Important considerations include the following.

 Zoning

Zoning regulations are locally implemented and enforced, but typically are based on national standards. Topics addressed range from noise regulations to visual impact. Blanket prohibitions on electricity generation, limits on operation of back-up generators, and height restrictions on towers for wind generators, are not uncommon. In these cases, the developer must obtain an exception, which increases the expense and time needed for approval.

 Building Code/Structural Design

The site must structurally support the system load and vibration. If a unit is installed within a building, the whole building may need to be reclassified for occupancy. The unit cannot block egress from the building.

 Mechanical/Plumbing Code

Some localities do not allow installation of gas-fired units not listed as gas appliances by an approved agency. In these cases, a registered engineer must certify that the installation meets all applicable standards and is in safe operating condition, and must seek an exemption. Codes also regulate use of gas meters, piping and emergency shutoff valves.

 Fire Code

Fire prevention and firefighters’ access to equipment during an emergency are strongly regulated by code rules. The type of fuel (natural gas, oil, propane, etc.) used must be determined, and its flammability and combustibility analyzed. The fire department must know a unit’s location and how to disconnect it in case of a fire. A fire suppression system may be necessary for buildings with interior CHP systems.

Applicable codes and standards of the National Fire Protection Association (NFPA) include the following:

  • Standard 850, Electric Generating Plants

  • Standard 37, Installation and Use of Stationary Combustion Engines and Gas Turbines, which also covers temporary, portable supplementary engines

  • Standard 54, National Fuel Gas Code

  • Standard 70, National Electrical Code®

 Electrical Connection

The most important electrical decision is the point of connection. Connection on the line side creates the fewest design problems. When connecting on the load side, the service equipment’s ampacity, ground fault protection, and system neutral bonding must be considered.

10. ECONOMIC EVALUATION

The purpose of a CHP economic evaluation is to provide sufficient data to allow stakeholders to understand whether the potential financial gain through cost savings is adequate to justify the investment required. The economic analysis is generally the most important piece of reporting in the CHP evaluation process, but it depends on having accurate data relating to key factors (e.g., loads, utility tariffs, system performance, installation costs).

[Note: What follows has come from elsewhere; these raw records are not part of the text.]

(** * Notion API wrapper: markdown/block conversion and block-tree client

    A shallow embedding of the formatting utilities
    ([utils/formatting.py]), the todo property marshalling
    ([models/properties.py]), the page, block and database clients
    ([api/pages.py], [api/blocks.py], [api/databases.py]), the
    configuration helpers ([utils/auth.py]) and the retry decorator of
    the server ([server.py]), with the properties that the
    specification states about them and further ones that the code has.

    Python values are embedded as follows.
    - [str] is a list of characters.  A character is a code point below
      256; whitespace ([str.isspace]) and decimal digits ([\d]) are the
      ones Python recognises in that range.
    - dictionaries, lists and scalars that travel as JSON are values of
      the type [json]; a dictionary is an association list in insertion
      order with unique keys.
    - a raised exception is the left summand of [result]. *)

From Stdlib Require Import String Ascii.
From Stdlib Require Import ZArith Lia Bool Arith PeanoNat List.
From Stdlib Require DecimalNat DecimalFacts.
Import ListNotations.

Set Implicit Arguments.
Set Warnings "-notation-for-abbreviation,-register-all".
Open Scope list_scope.

(** ** Python strings *)

Module Py.

Notation str := (list ascii).

Definition lit (s : string) : str := list_ascii_of_string s.

Fixpoint str_eqb (a b : str) : bool :=
  match a, b with
  | [], [] => true
  | x :: a', y :: b' => Ascii.eqb x y && str_eqb a' b'
  | _, _ => false
  end.

Definition newline : ascii := ascii_of_nat 10.

(** [str.isspace] on one character. *)
Definition isspace (c : ascii) : bool :=
  let n := nat_of_ascii c in
  ((9 <=? n) && (n <=? 13)) || ((28 <=? n) && (n <=? 32))
  || (n =? 133) || (n =? 160).

(** The class [\d] of the [re] module. *)
Definition isdigit (c : ascii) : bool :=
  let n := nat_of_ascii c in (48 <=? n) && (n <=? 57).

Fixpoint lstrip (s : str) : str :=
  match s with
  | [] => []
  | c :: r => if isspace c then lstrip r else s
  end.

Definition rstrip (s : str) : str := rev (lstrip (rev s)).

Definition strip (s : str) : str := lstrip (rstrip s).

(** [s.startswith(p)] *)
Fixpoint startswith (p s : str) : bool :=
  match p, s with
  | [], _ => true
  | x :: p', y :: s' => Ascii.eqb x y && startswith p' s'
  | _ :: _, [] => false
  end.

(** [s.split(sep)] for a one-character separator. *)
Fixpoint split (sep : ascii) (s : str) : list str :=
  match s with
  | [] => [[]]
  | c :: r =>
      if Ascii.eqb c sep then [] :: split sep r
      else match split sep r with
           | h :: t => (c :: h) :: t
           | [] => [[c]]
           end
  end.

(** [sep.join(parts)] *)
Fixpoint join (sep : str) (parts : list str) : str :=
  match parts with
  | [] => []
  | x :: rest =>
      match rest with
      | [] => x
      | _ :: _ => x ++ sep ++ join sep rest
      end
  end.

Definition digit_char (d : nat) : ascii := ascii_of_nat (48 + d).

Fixpoint digits_of_uint (d : Decimal.uint) : str :=
  match d with
  | Decimal.Nil => []
  | Decimal.D0 r => digit_char 0 :: digits_of_uint r
  | Decimal.D1 r => digit_char 1 :: digits_of_uint r
  | Decimal.D2 r => digit_char 2 :: digits_of_uint r
  | Decimal.D3 r => digit_char 3 :: digits_of_uint r
  | Decimal.D4 r => digit_char 4 :: digits_of_uint r
  | Decimal.D5 r => digit_char 5 :: digits_of_uint r
  | Decimal.D6 r => digit_char 6 :: digits_of_uint r
  | Decimal.D7 r => digit_char 7 :: digits_of_uint r
  | Decimal.D8 r => digit_char 8 :: digits_of_uint r
  | Decimal.D9 r => digit_char 9 :: digits_of_uint r
  end.

(** [str(n)] for a natural number. *)
Definition str_of_nat (n : nat) : str := digits_of_uint (Nat.to_uint n).

Definition str_of_Z (z : Z) : str :=
  match z with
  | Z0 => lit "0"
  | Zpos p => str_of_nat (Pos.to_nat p)
  | Zneg p => lit "-" ++ str_of_nat (Pos.to_nat p)
  end.

(** The character [c] does not occur in [s]. *)
Definition free_of (c : ascii) (s : str) : bool :=
  forallb (fun x => negb (Ascii.eqb x c)) s.

(** Only whitespace. *)
Definition blank (s : str) : bool := forallb isspace s.

(** Text at both ends: [strip] leaves such a string alone. *)
Definition tight (s : str) : bool :=
  match s with
  | [] => false
  | c :: _ => negb (isspace c) && negb (isspace (last s c))
  end.

End Py.

Import Py.

(** ** JSON values, exceptions *)

Inductive json : Type :=
| JNone
| JBool (b : bool)
| JInt (z : Z)
| JStr (s : str)
| JList (l : list json)
| JDict (d : list (str * json)).

Notation dict := (list (str * json)).

(** The reasons for which the code raises [ValueError] (pydantic's
    [ValidationError] is a subclass of it). *)
Inductive value_error : Type :=
| ContentEmpty                 (* "Content cannot be empty" *)
| ContentTooLong               (* "Content length exceeds maximum of 2000 characters" *)
| NotAString                   (* pydantic: input is not a string *)
| InvalidAnnotations (keys : list str)
| ColorNotString               (* "Color annotation must be a string" *)
| InvalidBlockType (t : str)   (* "Invalid block type: ..." *)
| ErrorParsingLine (line : nat) (cause : value_error)
| UnclosedCodeBlock            (* "Unclosed code block at end of markdown" *)
| BatchSizeExceeded            (* "batch_size cannot exceed Notion's limit ..." *)
| RangeStepZero                (* "range() arg 3 must not be zero" *)
| NothingToUpdate              (* "Must provide either properties or archived status" *)
| TaskEmpty                    (* "Task title cannot be empty" *)
| TaskTooLong
| DescriptionTooLong
| PatternMismatch (field : str)
| InvalidIsoformat.

Inductive exn : Type :=
| ValueError (e : value_error)
| KeyError (k : json)
| IndexError
| TypeError
| AttributeError
| HTTPStatusError (status : Z)
| TransportError
| Unmodelled.   (* behaviour of the interpreter left out: the repr of a container *)

Definition result (A : Type) : Type := exn + A.

Notation Ok := (@inr exn _).
Notation Err := (@inl exn _).

Definition rbind {A B} (r : result A) (k : A -> result B) : result B :=
  match r with
  | inl e => inl e
  | inr a => k a
  end.

Notation "x <- r ;; k" := (rbind r (fun x => k))
  (at level 61, r at next level, right associativity).

Module Dict.

Fixpoint get (k : str) (d : dict) : option json :=
  match d with
  | [] => None
  | (k', v) :: r => if str_eqb k k' then Some v else get k r
  end.

(** [d[k] = v]: an existing key keeps its position. *)
Fixpoint set (k : str) (v : json) (d : dict) : dict :=
  match d with
  | [] => [(k, v)]
  | (k', v') :: r => if str_eqb k k' then (k, v) :: r else (k', v') :: set k v r
  end.

(** [d.update(e)] *)
Definition update (d e : dict) : dict :=
  fold_left (fun acc kv => set (fst kv) (snd kv) acc) e d.

Definition mem (k : str) (d : dict) : bool :=
  match get k d with Some _ => true | None => false end.

Definition keys (d : dict) : list str := map fst d.

End Dict.

(** Truth value of an object. *)
Definition truthy (v : json) : bool :=
  match v with
  | JNone => false
  | JBool b => b
  | JInt z => negb (Z.eqb z 0)
  | JStr s => match s with [] => false | _ => true end
  | JList l => match l with [] => false | _ => true end
  | JDict d => match d with [] => false | _ => true end
  end.

(** [obj[key]] *)
Definition getitem (obj key : json) : result json :=
  match obj, key with
  | JDict d, JStr k =>
      match Dict.get k d with
      | Some v => Ok v
      | None => Err (KeyError key)
      end
  | JDict _, (JList _ | JDict _) => Err TypeError
  | JDict _, _ => Err (KeyError key)
  | JList l, JInt z =>
      let n := Z.of_nat (length l) in
      if (0 <=? z)%Z && (z <? n)%Z then
        match nth_error l (Z.to_nat z) with Some v => Ok v | None => Err IndexError end
      else if (z <? 0)%Z && (- n <=? z)%Z then
        match nth_error l (Z.to_nat (n + z)) with Some v => Ok v | None => Err IndexError end
      else Err IndexError
  | JStr s, JInt z =>
      let n := Z.of_nat (length s) in
      if (0 <=? z)%Z && (z <? n)%Z then
        match nth_error s (Z.to_nat z) with Some c => Ok (JStr [c]) | None => Err IndexError end
      else if (z <? 0)%Z && (- n <=? z)%Z then
        match nth_error s (Z.to_nat (n + z)) with Some c => Ok (JStr [c]) | None => Err IndexError end
      else Err IndexError
  | _, _ => Err TypeError
  end.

The load assessment generally is the starting point for sizing and configuring the CHP system, whether the emphasis is on economics only or on providing standby power, emissions reductions, etc. The load assessment should include as thorough a definition as possible of energy use and demand data, as well as the load characteristics and the facility’s physical attributes, including thermal connection points, power interconnection, power distribution grid layout, space availability, and existing equipment. An important aspect is determining whether the available loads are addressable by the CHP system. To this end, each facility load should be profiled by type and quality of energy required to satisfy facility needs. Furthermore, loads must be properly profiled to obtain a detailed understanding of load variations on a seasonal, monthly, weekly, daily, and hourly basis.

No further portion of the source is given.